In *my* Cisco GPL, 4GE-SFP-LC is listed at $75,000 while OSM-2+4GE-WAN+
is listed at $44,000. But then I tend to think of the 6500/7600 as a
router...

Steinar Haug, Nethelp consulting, [EMAIL PROTECTED]


RE: Yankee Group declares core routing obsolete (was Re: Anybodyusing GBICs?)

2003-10-31 Thread Deepak Jain


 I would be interested in seeing, say, a 7609-GSR or better yet 7609-T640
 bakeoff.  I think that would prove 2 things - 1) you get what you pay for,
 and 2) purpose-built routers are still better at routing heavy loads with
 diverse media.  Sure, the loaded 640 will be more expensive, but it will
 most definitely knock the power supplies off the 7609 in general
 performance.  Perhaps the SUP-720 will change that - I look forward to
 seeing it in our lab, where I may be reconvinced...

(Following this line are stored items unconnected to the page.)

Lemma tail_trans p w s1 s2 s3 : tail p w s1 s2 -> tail p w s2 s3 -> tail p w s1 s3.
Proof.
  intros X Y. split.
  - intros HS. by apply (tl_stream _ _ _ _ Y), (tl_stream _ _ _ _ X).
  - eapply keeps_trans; [exact (tl_keeps _ _ _ _ X)|exact (tl_keeps _ _ _ _ Y)].
  - destruct (tl_held _ _ _ _ X) as [E1|E1], (tl_held _ _ _ _ Y) as [E2|E2]; rewrite E2, E1; rewrite ?delete_delete_eq; auto.
  - intros HS HO. eapply frame_trans; [by apply (tl_frame _ _ _ _ X)|]. apply (tl_frame _ _ _ _ Y); [by apply (tl_stream _ _ _ _ X)|by eapply tail_held_own].
  - intros HM HN. pose proof (tl_quiet _ _ _ _ X HM HN) as Q1. eapply quiet_trans; [exact Q1|]. apply (tl_quiet _ _ _ _ Y); [by rewrite (kp_marks _ _ (tl_keeps _ _ _ _ X))|by rewrite (q_held _ _ _ _ _ Q1)].
Qed.

(** An operation that leaves the held prices alone. *)
Lemma op_tail p w s s' : op_ok now p w s s' -> keeps s s' -> heldDirects s' = heldDirects s ->
  (stateKey p w ∈ marks s -> quiet now p w s s') -> tail p w s s'.
Proof. intros [HF HS] HK HH HQ. split; auto. Qed.

Ltac same := split; intros; done.

Lemma quiet_tail p w s s' : quiet now p w s s' -> keeps s s' -> heldDirects s' = heldDirects s -> tail p w s s'.
Proof. intros HQ HK HH. apply op_tail; auto. exact (q_op _ _ _ _ _ HQ). Qed.

Lemma cacheConfidence_tail p w sc s : tail p w s (cacheConfidence cfg env now p w sc s).
Proof.
  apply quiet_tail; [|unfold cacheConfidence; by destruct (in_set_fails env p w)..]. pose proof (cacheConfidence_op cfg env now p w sc s) as HO. revert HO. unfold cacheConfidence.
  destruct (in_set_fails env p w); [intros _; apply quiet_refl|]. intros HO. split; try done. cbn. intros b e E. unfold served_set in E. rewrite lookup_insert_ne in E by done. left. by exists e.
Qed.

Lemma writeCompositeMeta_tail p w m s : tail p w s (writeCompositeMeta cfg env now p w m s).
Proof.
  apply quiet_tail; [|unfold writeCompositeMeta; by destruct (in_set_fails env p w)..]. unfold writeCompositeMeta. destruct (in_set_fails env p w); [apply quiet_refl|].
  split; try done; [apply set_served_op, served_only_set|]. cbn. intros b e E. unfold served_set in E. rewrite lookup_insert_ne in E by done. left. by exists e.
Qed.

Lemma streamFrozenOnce_tail p w f s : tail p w s (streamFrozenOnce cfg p w T f s).
Proof.
  assert (forall X : agg -> Prop, X s -> (forall y z, X (set_streamed y z s)) -> X (streamFrozenOnce cfg p w T f s)) as HC by (intros X X1 X2; unfold streamFrozenOnce; destruct (_ || _); auto; apply X2).
  apply quiet_tail; [apply quiet_same; [apply streamFrozenOnce_op|..]|..]; apply HC; try done; intros; by split.
Qed.

Lemma keep_alive_tail p w ttl s : tail p w s (keepFrozenVWAPAlive env now p w ttl s).
Proof. apply quiet_tail; [apply keep_alive_quiet|unfold keepFrozenVWAPAlive; by destruct (in_tx_fails env p w)..]. Qed.

(** *** Settling a direct price *)

Lemma serveDirect_keeps p w pub be t s : keeps s (fst (serveDirect cfg env now p w pub be t s)) /\ heldDirects (fst (serveDirect cfg env now p w pub be t s)) = heldDirects s.
Proof.
  unfold serveDirect. destruct (in_tx_fails env p w); [split; [apply keeps_refl|done]|]. cbn [fst]. unfold streamBucketOnce, recordPairWrite, cacheConfidence.
  destruct (pb_score pub), (time_IsZero t), (in_set_fails env p w); destruct (negb _); split; try done; by split.
Qed.

Lemma drop_held_tail p w s : tail p w s (set_held (delete (stateKey p w) (heldDirects s)) s).
Proof.
  split; [|by split|by right| |].
  - intros [A1 A2 A3 A4]. split; try done. cbn. intros k x [_ Hx]%lookup_delete_Some. by eapply A4.
  - intros _ _. split; intros; cbn; try done; by apply lookup_delete_ne.
  - intros _ HN. apply quiet_same; try done; [|cbn; by apply delete_id]. split; [split; intros; cbn; try done; by apply lookup_delete_ne|]. intros [A1 A2 A3 A4]. split; try done. cbn. intros k x [_ Hx]%lookup_delete_Some. by eapply A4.
Qed.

If you check out the PDF at this URL:
www.eantc.de/press/pressreleases/sep03/EANTC-Summary-Report-Cisco-GigE-Catal
yst6500-Supervisor720.pdf (I am sure its available elsewhere) You might be
surprised about the SUP720 vs T640 performance for general routing loads.
Obviously if you have a lot of WAN interfaces the 7600/6500 just doesn't
have all of them, but this performance analysis seemed reasonably complete.
I have not seen a similar one for the T640.